En un conversatorio con periodistas, el mandatario Rafael Correa, indicó que la ley busca defender el “bolsillo” de los ecuatorianos. “Empresarios como Alberto Aspiazu, que son enemigos del gasto público y los subsidios para los pobres, vienen a defender el subsidio para las empresas de medicina prepagada que en su plan de negocios están considerando que un gran porcentaje de sus clientes sean atendidos por el Estado gratuitamente, es decir que les subsidie para rentabilizar el negocio”, anotó.

Explicó que si con el mismo plan el cliente es atendido en una clínica privada le pagan a la clínica, pero si va a un hospital del sistema integral de salud pública “no le quieren pagar y argumentan que van a quebrar, eso indigna”, apuntó.

“El IESS es una institución solidaria, no busca rentabilidad como lo hacen las empresas de salud privada, y estas que cobran mensualmente los aportes, el momento es que utilizado en el IESS no pagan un solo centavo, cuando debería reconocer al menos el monto máximo que paga una persona y de la diferencia nos encargamos nosotros”, recalcó el director del Seguro Social a un grupo de periodistas en Quito.

Respecto a los anuncios que han hecho empresas de salud privadas como Salid S.A. de dar por terminados los contratos corporativos, el funcionario señaló que desde el IESS se ha presentado ya una solicitud de medidas cautelares en la Superintendencia de Control de Poder del Mercado, para evitar que los clientes salgan perjudicados. La medida consistiría en que ninguna empresa pueda dar por terminados esos contratos de forma unilateral.

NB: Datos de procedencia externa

(** The two passes over the selected rows: decode, then project. *)
Lemma decode_then_project id s (total : nat) l recs :
  Forall2 (projects id s total) l recs ->
  exists raws, map_result (fun p => row_to_event id p.1 p.2) l = Ok raws
    /\ map_result (fun event => project_run_event event
         (if ev_sequence event =? Z.of_nat total then Some s else None)) raws = Ok recs.
Proof.
  induction 1 as [|p rec l recs (e & He & Hrec) _ (raws & Hraws & Hrecs)]; [by exists []|].
  exists (e :: raws). simpl. rewrite He, Hraws. split; [done|].
  apply row_to_event_ok in He as [_ Hn]. by rewrite Hn, Hrec, Hrecs.
Qed.

Lemma page_last recs id s h (after w limit : nat) :
  Forall2 (projects id s (length h)) (numbered h) recs -> (after <= w <= length recs)%nat ->
  match last (page_events recs after w limit) with
  | Some r => er_sequence r | None => Z.of_nat after
  end = Z.of_nat (after + length (page_events recs after w limit)).
Proof.
  intros Hall Hw. destruct (last _) as [r|] eqn:Hl.
  - rewrite last_lookup in Hl. pose proof (lookup_lt_Some _ _ _ Hl) as Hlt.
    remember (pred _) as n eqn:Hn in Hl, Hlt.
    unfold page_events in Hl. rewrite lookup_take_Some, lookup_drop, lookup_take_Some in Hl.
    destruct Hl as [[Hi _] _]. destruct (readable_lookup _ _ _ _ _ _ Hall Hi) as (_ & -> & _). lia.
  - apply last_None in Hl as ->. simpl. lia.
Qed.

Lemma run_events_page_readable db (id : string) recs (after w limit : nat) :
  readable db id recs -> (1 <= limit <= 16)%nat -> (after <= w <= length recs)%nat -> (0 < w)%nat ->
  run_events_page id (Z.of_nat after) (Some (Z.of_nat w)) (Z.of_nat limit) db
  = (Ok (page_of id recs after w limit), db).
Proof.
  intros Hrd Hlim Hw Hpos. destruct (readable_snapshot _ _ _ Hrd)
    as (s & h & row & Hrep & Hall & Hr & Hv & Hlen & Hwm & Hsnap & Hmax).
  unfold run_events_page, tread. f_equal. unfold MAX_RUN_EVENT_PAGE.
  rewrite (proj2 (Z.leb_le 1 (Z.of_nat limit))), (proj2 (Z.leb_le (Z.of_nat limit) 16)) by lia. simpl.
  rewrite andb_false_r, (proj2 (require_run_ok id db (decoded id row s))) by eauto.
  rewrite Hwm, Hsnap. simpl.
  rewrite (proj2 (Z.eqb_neq (Z.of_nat w) 0)) by lia.
  rewrite (proj2 (Z.ltb_ge (Z.of_nat (length recs)) (Z.of_nat w))) by lia. simpl.
  rewrite (proj2 (Z.ltb_ge (Z.of_nat w) (Z.of_nat after))) by lia.
  unfold sql_sequence. rewrite (proj2 (Z.leb_le (Z.of_nat after) i64_max)) by lia.
  rewrite (proj2 (Z.leb_le (Z.of_nat w) i64_max)) by lia.
  rewrite (events_of_represents db id s h Hrep), filter_numbered, Nat2Z.id by lia.
  destruct (decode_then_project id s (length h) _ _ (Forall2_page _ _ _ after w limit Hall))
    as (raws & -> & Hrecs).
  rewrite Hlen in Hrecs. rewrite Hrecs, (page_last recs id s h) by done.
  fold (page_of id recs after w limit).
  by rewrite (proj2 (RunEventPage_validate_ok _) (page_of_valid db id recs after w limit Hrd Hlim Hw)).
Qed.

Lemma page_events_prefix recs recs' (after w limit : nat) :
  take w recs = take w recs' -> page_events recs after w limit = page_events recs' after w limit.
Proof. intros Heq. unfold page_events. by rewrite Heq. Qed.

Lemma walk_complete fuel dbs k (id : string) base (after w limit : nat) :
  (1 <= limit <= 16)%nat -> (0 < w)%nat -> (after <= w)%nat -> (w - after <= fuel)%nat -> (0 < fuel)%nat ->
  (forall k, exists recs, readable (dbs k) id recs /\ (w <= length recs)%nat /\ take w recs = base) ->
  walk fuel dbs k id (Z.of_nat after) (Z.of_nat w) (Z.of_nat limit) = Ok (drop after base).
Proof.
  intros Hlim Hw. revert k after. induction fuel as [|fuel IH]; intros k after Ha Hf Hf0 Hdbs; [lia|].
  destruct (Hdbs k) as (recs & Hrd & Hlen & Hbase). cbn [walk].
  rewrite (run_events_page_readable _ id recs) by (done || lia). cbn [fst].
  pose proof (length_page_events recs after w limit ltac:(lia)) as Hpl.
  unfold page_of. cbn [pg_has_more pg_next_after_sequence pg_events]. rewrite Hpl.
  assert (page_events recs after w limit = take limit (drop after base)) as ->
    by (unfold page_events; by rewrite Hbase).
  assert (length base = w) as Hbl by (rewrite <- Hbase, length_take; lia).
  destruct (Z.ltb_spec (Z.of_nat (after + Nat.min limit (w - after))) (Z.of_nat w)).
  - rewrite (Nat.min_l limit) in * by lia. rewrite IH by (done || lia).
    by rewrite <- drop_drop, take_drop.
  - f_equal. apply take_ge. rewrite length_drop. lia.
Qed.

(** ** Properties *)

(** The gap check that guards every snapshot and page (a count, a minimum and a
    maximum) accepts a run exactly when its stored event numbers are all of
    1, 2, .. up to the watermark and nothing else. *)
Theorem gap_check_is_exact (id : string) (w : Z) (db : RunDb) :
  validate_event_snapshot id w db = Ok tt <->
  1 <= w <= i64_max /\ forall n, is_Some (run_events db !! (id, n)) <-> 1 <= n <= w.
Proof. exact (validate_event_snapshot_iff id w db). Qed.

(** Paging is complete and snapshot-consistent: a client that fixed the
    watermark [w] and follows the cursors with any page size from 1 to 16 gets,
    after at most [w] pages, exactly the first [w] records in order, each once,
    even when the run gains events between the pages; every single page also
    passes the contract of [RunEventPage::validate]. *)
Theorem paging_is_complete (dbs : nat -> RunDb) (id : string) (base : list RunEventRecord)
    (w limit : nat) (Hlim : (1 <= limit <= 16)%nat) (Hw : (0 < w)%nat)
    (Hdbs : forall k, exists recs,
        readable (dbs k) id recs /\ (w <= length recs)%nat /\ take w recs = base) :
  walk w dbs 0 id 0 (Z.of_nat w) (Z.of_nat limit) = Ok base
  /\ forall k (after : nat), (after <= w)%nat ->
       exists page, run_events_page id (Z.of_nat after) (Some (Z.of_nat w)) (Z.of_nat limit) (dbs k)
                    = (Ok page, dbs k)
         /\ pg_events page = take limit (drop after base) /\ valid_page page.
Proof.
  split; [by rewrite (walk_complete w dbs 0 id base 0) by (done || lia)|].
  intros k after Ha. destruct (Hdbs k) as (recs & Hrd & Hlen & Hbase).
  exists (page_of id recs after w limit).
  split; [by apply run_events_page_readable|]. split; [simpl; unfold page_events; by rewrite Hbase|].
  by eapply page_of_valid.
Qed.
End Pages.

(** ** An instance: the run of [LedgerExample], read while it finishes *)
Module PagesExample.
Import Fixture ContentFixture LedgerExample.

Definition rec (n : Z) (at_ : string) (ev : RunLifecycleEvent) : RunEventRecord :=
  mkRunEventRecord id1 n at_ ev.
Definition recs3 : list RunEventRecord := [rec 1 "1" EvQueued; rec 2 "3" EvStarting; rec 3 "4" EvRunning].
Definition recs4 : list RunEventRecord := recs3 ++ [rec 4 "5" EvSucceeded].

Agregó que en caso de que alguna firma decida abandonar el país, desde el gobierno se ha mantenido conversaciones con varios sectores que “estarían dispuestos a brindar ese servicio”.

Sobre los argumentos de que la normativa se crea de ese modo porque “el IESS está quebrado”, el funcionario manifestó que en los dos últimos años esa entidad ha invertido aproximadamente US$ 700 millones en la construcción y equipamiento de nuevos hospitales y contratación de personal, por lo que es absolutamente solvente.

La Ley de seguros Médicos y Medicina Prepagada también establece otros beneficios para sus usuarios, por ejemplo, cobertura para adultos mayores de 65 años, personas con enfermedades preexistentes, de acuerdo a la ley, las preexistencias estarán cubiertas por un monto de hasta 20 salarios básicos unificados (US$ 7.320 dólares), luego de que hayan transcurrido dos años de la firma del contrato.

Además, no se podrá negar planes de coberturas a familias con personas que sufran algún tipo de discapacidad.

Está previsto que el Pleno de la Asamblea Nacional revise este miércoles el informe de la Comisión de Salud sobre el veto enviado por el Ejecutivo a la Ley.